(** A connection agrees with what its federate and the server did so far:
    [am] is the connection after [es], of which the first frame was the
    answer of the handshake, and a call still waits only if its response is
    not among those heard. *)
Definition peer_ok (lk : Link) (p : Peer) : Prop :=
  match p with
  | Dialling _ => lk_down lk = 0%nat
  | Connected sid a es am =>
      ambassador_steps es (spin_up_with_transport sid a) = Some am ∧
      (∃ f0, take (lk_down lk) (lk_sent lk) = f0 :: read_frames es ∧ ¬ is_response f0) ∧
      (unwrapped am → ∀ id c, am_calls am !! id = Some c → waiting c →
         c_seq c ∉ take (length (heard lk)) (numbers (requests (outbox am))))
  | Refused => True
  end.

Record link_ok (s : Server) (lk : Link) : Prop := {
  lo_task t : lk_task lk = Some t → ∃ task, sv_tasks s !! t = Some task ∧ lk_sent lk = t_sent task ∧
    task_ok (lk_log lk) s task ∧ t_phase task ≠ Upgrading ∧ (t_phase task = Opening → lk_up lk = 0%nat);
  lo_sent : responses (lk_sent lk) `prefix_of` exec_frame <$> lk_log lk;
  lo_up : x_frame <$> lk_log lk = requests (take (lk_up lk) (peer_out (lk_peer lk)));
  lo_read : (lk_up lk ≤ length (peer_out (lk_peer lk)))%nat;
  lo_down : (lk_down lk ≤ length (lk_sent lk))%nat;
  lo_peer : peer_ok lk (lk_peer lk)
}.
(** X3. For two networks that share an address the answer is decided by
    the prefix lengths alone: "exact" for equal lengths, "contains" when
    the first network has the shorter prefix, "contained" when it has the
    longer one. *)
Theorem is_subnet_overlap_by_prefixlen (a b : IPv4Network) :
  well_formed a = true -> well_formed b = true -> ranges_intersect a b ->
  (prefixlen a = prefixlen b -> is_subnet_overlap a b = "exact")
  /\ ((prefixlen a < prefixlen b)%Z -> is_subnet_overlap a b = "contains")
  /\ ((prefixlen b < prefixlen a)%Z -> is_subnet_overlap a b = "contained").
Proof.
  intros Ha Hb Hint.
  pose proof (ranges_intersect_sym _ _ Hint) as Hint'.
  unfold is_subnet_overlap. split; [|split].
  - intros Hlen.
    assert (a = b).
    { apply subnet_of_antisym; try assumption;
        apply intersect_nested; try assumption; lia. }
    subst b. rewrite eqb_refl. reflexivity.
  - intros Hlen.
    rewrite eqb_false_neq by (try assumption; intros ->; lia).
    unfold supernet_of. fold (subnet_of b a).
    rewrite (intersect_nested b a Hb Ha) by (try assumption; lia).
    reflexivity.
  - intros Hlen.
    rewrite eqb_false_neq by (try assumption; intros ->; lia).
    destruct (supernet_of a b) eqn:E.
    { unfold supernet_of in E. fold (subnet_of b a) in E.
      apply (subnet_of_prefixlen b a Hb Ha) in E. lia. }
    rewrite (intersect_nested a b Ha Hb) by (try assumption; lia).
    reflexivity.
Qed.

Lemma ranges_intersect_16_24 :
  ranges_intersect ClassifierSpec.net_10_0_0_0_16 ClassifierSpec.net_10_0_0_0_24.
Proof.
  exists (network_address ClassifierSpec.net_10_0_0_0_24).
  split; [|split]; [|reflexivity|reflexivity].
  unfold _ALL_ONES. cbn. lia.
Qed.

Lemma is_subnet_overlap_by_prefixlen_witness :
  well_formed ClassifierSpec.net_10_0_0_0_16 = true
  /\ well_formed ClassifierSpec.net_10_0_0_0_24 = true
  /\ ranges_intersect ClassifierSpec.net_10_0_0_0_16 ClassifierSpec.net_10_0_0_0_24
  /\ is_subnet_overlap ClassifierSpec.net_10_0_0_0_16 ClassifierSpec.net_10_0_0_0_24
     = "contains".
Proof.
  split; [reflexivity|]. split; [reflexivity|].
  split; [exact ranges_intersect_16_24|].
  destruct (is_subnet_overlap_by_prefixlen
              ClassifierSpec.net_10_0_0_0_16 ClassifierSpec.net_10_0_0_0_24
              eq_refl eq_refl ranges_intersect_16_24) as (_ & Hshorter & _).
  apply Hshorter. cbn. lia.
Defined.

(** X4. Swapping the two arguments swaps "contains" and "contained" and
    keeps every other answer. *)
Theorem is_subnet_overlap_swap (a b : IPv4Network) :
  well_formed a = true -> well_formed b = true ->
  is_subnet_overlap b a = mirror (is_subnet_overlap a b).
Proof.
  intros Ha Hb. unfold is_subnet_overlap.
  rewrite (eqb_sym b a), (overlaps_sym b a).
  destruct (eqb a b) eqn:E1; [reflexivity|].
  unfold supernet_of, subnet_of.
  destruct (_is_subnet_of b a) eqn:Hba, (_is_subnet_of a b) eqn:Hab;
    try reflexivity.
  - exfalso.
    assert (a = b) by (apply subnet_of_antisym; assumption).
    subst b. rewrite eqb_refl in E1. discriminate.
  - destruct (overlaps a b); reflexivity.
Qed.
Definition set_fork_db (f : fork_database) (c : chain_controller) : chain_controller :=
  {| _db := _db c; _fork_db := f; _block_log := _block_log c;
     _pending_tx_session := _pending_tx_session c;
     _pending_transactions := _pending_transactions c;
     _producing := _producing c; _pushing := _pushing c;
     _skip_flags := _skip_flags c; _checkpoints := _checkpoints c;
     message_validate_handlers := message_validate_handlers c;
     precondition_validate_handlers := precondition_validate_handlers c;
     apply_handlers := apply_handlers c |}.

Definition set_block_log (l : list signed_block) (c : chain_controller) : chain_controller :=
  {| _db := _db c; _fork_db := _fork_db c; _block_log := l;
     _pending_tx_session := _pending_tx_session c;
     _pending_transactions := _pending_transactions c;
     _producing := _producing c; _pushing := _pushing c;
     _skip_flags := _skip_flags c; _checkpoints := _checkpoints c;
     message_validate_handlers := message_validate_handlers c;
     precondition_validate_handlers := precondition_validate_handlers c;
     apply_handlers := apply_handlers c |}.

Definition set_pending_tx_session (s : option session) (c : chain_controller) : chain_controller :=
  {| _db := _db c; _fork_db := _fork_db c; _block_log := _block_log c;
     _pending_tx_session := s;
     _pending_transactions := _pending_transactions c;
     _producing := _producing c; _pushing := _pushing c;
     _skip_flags := _skip_flags c; _checkpoints := _checkpoints c;
     message_validate_handlers := message_validate_handlers c;
     precondition_validate_handlers := precondition_validate_handlers c;
     apply_handlers := apply_handlers c |}.

Definition set_pending_transactions (q : list SignedTransaction) (c : chain_controller) : chain_controller :=
  {| _db := _db c; _fork_db := _fork_db c; _block_log := _block_log c;
     _pending_tx_session := _pending_tx_session c;
     _pending_transactions := q;
     _producing := _producing c; _pushing := _pushing c;
     _skip_flags := _skip_flags c; _checkpoints := _checkpoints c;
     message_validate_handlers := message_validate_handlers c;
     precondition_validate_handlers := precondition_validate_handlers c;
     apply_handlers := apply_handlers c |}.

Definition set_producing (b : bool) (c : chain_controller) : chain_controller :=
  {| _db := _db c; _fork_db := _fork_db c; _block_log := _block_log c;
     _pending_tx_session := _pending_tx_session c;
     _pending_transactions := _pending_transactions c;
     _producing := b; _pushing := _pushing c;
     _skip_flags := _skip_flags c; _checkpoints := _checkpoints c;
     message_validate_handlers := message_validate_handlers c;
     precondition_validate_handlers := precondition_validate_handlers c;
     apply_handlers := apply_handlers c |}.

Definition set_skip_flags (f : Z) (c : chain_controller) : chain_controller :=
  {| _db := _db c; _fork_db := _fork_db c; _block_log := _block_log c;
     _pending_tx_session := _pending_tx_session c;
     _pending_transactions := _pending_transactions c;
     _producing := _producing c; _pushing := _pushing c;
     _skip_flags := f; _checkpoints := _checkpoints c;
     message_validate_handlers := message_validate_handlers c;
     precondition_validate_handlers := precondition_validate_handlers c;
     apply_handlers := apply_handlers c |}.

(** A method of the controller: it runs on the controller's state and either
    returns or throws; what it wrote before throwing stays written. *)
Definition M (A : Type) : Type := chain_controller → outcome A * chain_controller.

#[global] Instance M_ret : MRet M := λ A a c, (Returned a, c).
#[global] Instance M_bind : MBind M := λ A B k m c,
  match m c with
  | (Returned a, c') => k a c'
  | (Thrown e, c') => (Thrown e, c')
  end.

Definition throw {A} (e : exception) : M A := λ c, (Thrown e, c).
Definition gets {A} (f : chain_controller → A) : M A := λ c, (Returned (f c), c).
Definition modify (f : chain_controller → chain_controller) : M unit :=
  λ c, (Returned (), f c).

(** [try { m } catch ( ... ) {}] *)
Definition try_catch_all (m : M unit) : M unit :=
  λ c, (Returned (), (m c).2).

(** [auto on_exit = fc::make_scoped_exit(callback); body]: the callback runs
    when the scope is left, by return or by exception; the guard's destructor
    swallows what the callback throws. *)
Definition scoped_exit {A} (callback : M unit) (body : M A) : M A :=
  λ c, let r := body c in (r.1, (callback r.2).2).

(** [for( const auto& t : l ) body(t);] *)
Fixpoint for_each {A} (l : list A) (body : A → M unit) : M unit :=
  match l with
  | [] => mret ()
  | t :: l' => body t;; for_each l' body
  end.

(** *** The store's sessions

    Modelled from the spec: the external versioned object store. Opening a
    session saves the state; [undo] drops the newest savepoint and restores
    its state (nothing happens without a savepoint); [squash] merges the
    newest savepoint into the one below it. *)
Definition start_undo_session (d : database) : database :=
  {| state := state d; undo_stack := state d :: undo_stack d |}.

Definition undo (d : database) : database :=
  match undo_stack d with
  | [] => d
  | s :: st => {| state := s; undo_stack := st |}
  end.

Definition squash (d : database) : database :=
  {| state := state d; undo_stack := tail (undo_stack d) |}.

Definition set_state (o : objects) (d : database) : database :=
  {| state := o; undo_stack := undo_stack d |}.

(** [_pending_tx_session.reset()]: destroying an open session undoes it. *)
Definition reset_pending_tx_session : M unit :=
  modify (λ c, match _pending_tx_session c with
               | Some _ => set_pending_tx_session None (set_db (undo (_db c)) c)
               | None => c
               end).

(** ** The scoped modifiers of the header *)

Definition with_skip_flags {A} (flags : Z) (f : M A) : M A :=
  old_flags ← gets _skip_flags;
  scoped_exit (modify (set_skip_flags old_flags))
    (modify (set_skip_flags flags);; f).

Definition with_producing {A} (f : M A) : M A :=
  old_producing ← gets _producing;
  scoped_exit (modify (set_producing old_producing))
    (modify (set_producing true);; f).

Section WithoutPending.
(** [push_transaction] is declared in the header and defined elsewhere;
    the modifier is translated over any definition of it. *)
Variable push_transaction : SignedTransaction → Z → M unit.

Definition without_pending_transactions {A} (f : M A) : M A :=
  old_pending ← gets _pending_transactions;
  modify (set_pending_transactions []);;
  reset_pending_tx_session;;
  scoped_exit
    (for_each old_pending
       (λ t, try_catch_all (push_transaction t (flag_value skip_nothing))))
    f.
End WithoutPending.

(** ** [register_type]

    The store's [create] and [get] for the type index. The index holds its
    objects under two unique keys, [by_id] and [by_scope_name]. *)

(** A freshly constructed [type_object]: every member value-initialised. *)
Definition type_object_default : type_object :=
  {| type_object.id := 0; type_object.scope := 0; type_object.name := "";
     type_object.base_scope := 0; type_object.base := "";
     type_object.fields := [] |}.

Definition by_scope_name (o : type_object) : AccountName * TypeName :=
  (type_object.scope o, type_object.name o).

Definition set_type_index (ix : list type_object) (next_id : N) (o : objects) : objects :=
  {| type_index := ix; type_next_id := next_id;
     dynamic_global_properties := dynamic_global_properties o;
     global_properties := global_properties o;
     producers := producers o;
     recent_transactions := recent_transactions o;
     block_summaries := block_summaries o;
     contract := contract o |}.

(** [find<type_object, by_scope_name>(key)] *)
Definition find_type (key : AccountName * TypeName) (ix : list type_object) : option type_object :=
  list_find (λ o, by_scope_name o = key) ix ≫= λ r, Some r.2.

Definition set_id (i : N) (o : type_object) : type_object :=
  {| type_object.id := i; type_object.scope := type_object.scope o;
     type_object.name := type_object.name o;
     type_object.base_scope := type_object.base_scope o;
     type_object.base := type_object.base o;
     type_object.fields := type_object.fields o |}.

(** [_db.create<type_object>(constructor)]: the object gets the next id, the
    constructor fills it, and the insertion fails when one of the two unique
    keys is taken. *)
Definition create_type_object (constructor : type_object → type_object) : M type_object :=
  λ c,
    let o := state (_db c) in
    let v := constructor (set_id (type_next_id o) type_object_default) in
    if bool_decide (Exists (λ w, type_object.id w = type_object.id v
                                 ∨ by_scope_name w = by_scope_name v) (type_index o))
    then (Thrown logic_error, c)
    else (Returned v,
          set_db (set_state (set_type_index (type_index o ++ [v]) (type_next_id o + 1) o)
                    (_db c)) c).

(** [_db.get<type_object, by_scope_name>(key)] *)
Definition get_type_object (key : AccountName * TypeName) : M type_object :=
  λ c, match find_type key (type_index (state (_db c))) with
       | Some o => (Returned o, c)
       | None => (Thrown out_of_range, c)
       end.

(** [o.fields.push_back(f)] *)
Definition fields_push_back (f : Field) (o : type_object) : type_object :=
  {| type_object.id := type_object.id o; type_object.scope := type_object.scope o;
     type_object.name := type_object.name o;
     type_object.base_scope := type_object.base_scope o;
     type_object.base := type_object.base o;
     type_object.fields := type_object.fields o ++ [f] |}.

(** Every object of the type index has an id below the next one to hand
    out, as in a store that only ever [create]s. *)
Definition ids_fresh (o : objects) : Prop :=
  Forall (λ w, type_object.id w < type_next_id o) (type_index o).

(** The constructor lambda of [register_type]: it assigns [scope], [name]
    and [base], then pushes the fields one by one. *)
Definition register_type_constructor (stru : Struct) (scope : AccountName)
    (o : type_object) : type_object :=
  let o1 :=
    {| type_object.id := type_object.id o; type_object.scope := scope;
       type_object.name := Struct.name stru;
       type_object.base_scope := type_object.base_scope o;
       type_object.base := Struct.base stru;
       type_object.fields := type_object.fields o |} in
  foldl (λ acc f, fields_push_back f acc) o1 (Struct.fields stru).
○ ○ ○ ○ ○
**Exercise directions**
For this exercise, return every line from the data that holds the string "reflexivity".

**Exercise answer**
    subst b. rewrite eqb_refl. reflexivity.
    reflexivity.
    reflexivity.
  split; [|split]; [|reflexivity|reflexivity].
  split; [reflexivity|]. split; [reflexivity|].
  destruct (eqb a b) eqn:E1; [reflexivity|].
    try reflexivity.
  - destruct (overlaps a b); reflexivity.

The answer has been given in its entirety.